> [Your instructions]: From the entries below, work out the number of lines that hold the word "done", and give that number alone.

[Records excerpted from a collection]
(** Parsing what has arrived, then parsing again when more arrives, is
    parsing everything at once. *)
Lemma Run_feed s s1 s2 q1 l1 q2 l2 d :
  bytes_ok (rx_stream s) -> Run s s1 q1 l1 -> Run (feed s1 d) s2 q2 l2 ->
  Run (feed s d) s2 (q1 || q2) (l1 || l2).
Proof.
  intros Hok HR. revert s2 q2 l2.
  induction HR as [s Hb|s s1 s1' q l q' l' Hp HR IH]; intros s2 q2 l2 HR2.
  - destruct (decide (rx_stream s <> [] \/ rx_pad_expected s = false)) as [Hc|Hc].
    + destruct (skip_pad_feed s d Hc) as (E1 & E2 & E3).
      inversion HR2; subst; rewrite E3 in *; cbn [orb].
      * rewrite <- E1. constructor. by rewrite E1.
      * eapply Run_continue; [by rewrite E1|done].
    + assert (skip_pad s = s) as <-; [|done]. unfold skip_pad.
      destruct (rx_pad_expected s), (rx_stream s); try done; destruct Hc; auto.
  - assert (Hc : rx_stream s <> [] \/ rx_pad_expected s = false).
    { left. intros E. revert Hp. unfold parse_frame, rx_stream_len, skip_pad.
      rewrite E. by destruct (rx_pad_expected s); rewrite ?E. }
    destruct (skip_pad_shrinks s Hok) as (_ & Hok1 & _).
    destruct (parse_frame_shrinks _ _ _ _ Hok1 Hp) as (_ & Hok2 & _).
    destruct (skip_pad_feed s d Hc) as (E1 & _ & _).
    rewrite <- !orb_assoc. eapply Run_continue; [|by apply IH].
    rewrite E1. by apply parse_frame_feed.
Qed.

Lemma feed_nil s : feed s [] = s.
Proof. destruct s. unfold feed. cbn. by rewrite app_nil_r. Qed.

Lemma feed_feed s d e : feed (feed s d) e = feed s (d ++ e).
Proof. unfold feed. cbn. by rewrite app_assoc. Qed.

Lemma feed_ok s d : bytes_ok (rx_stream s) -> bytes_ok d -> bytes_ok (rx_stream (feed s d)).
Proof. intros. by apply Forall_app. Qed.

(** The receive context as probe allocates it. *)
Definition rx_wf (s : usb_rx) : Prop :=
  rx_stream_cap s = 2 * ESP_USB_MAX_XFER /\ bytes_ok (rx_stream s) /\ settled s.
(* ===== verification/Recovery.v ===== *)
(** * Recovery: the firmware-recovery state machine of [host/main.c]

    [esp_schedule_recovery], [esp_request_firmware_restart], the delayed worker
    [esp_fw_recovery_work] and the reconstruction brackets
    ([esp_begin_reconstruction] ... [esp_finish_reconstruction]) over the shared
    adapter, the transport's operation table and the delayed-work timer.

    Each critical section under [fw_recovery_lock] is one function.  The worker
    is split where it releases every lock to call the transport, so that other
    handlers can run before it looks at the result ([worker]); the step relation
    of the second half interleaves all of them. *)
From S2P Require Import Prelude Wire Adapter.

Definition ESP_FW_RECOVERY_QUIET_MS : Z := 500.
Definition ESP_FW_RECOVERY_WATCHDOG_MS : Z := 3000.
Definition ESP_FW_BOOT_ACK_TIMEOUT_MS : Z := 9000.
Definition ESP_FW_BOOT_MAX_ATTEMPTS : Z := 3.
Definition ESP_FW_RECOVERY_BACKOFF_MAX_MS : Z := 5000.
Definition ESP_CLOSE_DATA_PATH_BIT : Z := 2.   (* BIT(ESP_CLOSE_DATA_PATH) *)

(** Calling a [void] transport operation, when the pointer is set. *)
Definition call_void {T} (op : option (sys T -> sys T)) (s : sys T) : sys T :=
  match op with Some f => f s | None => s end.

(** [time_after_eq(a, b)]: the signed difference is not negative. *)
Definition time_after_eq (a b : Z) : bool := u64 (a - b) <? 2 ^ 63.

> [Your response]: 3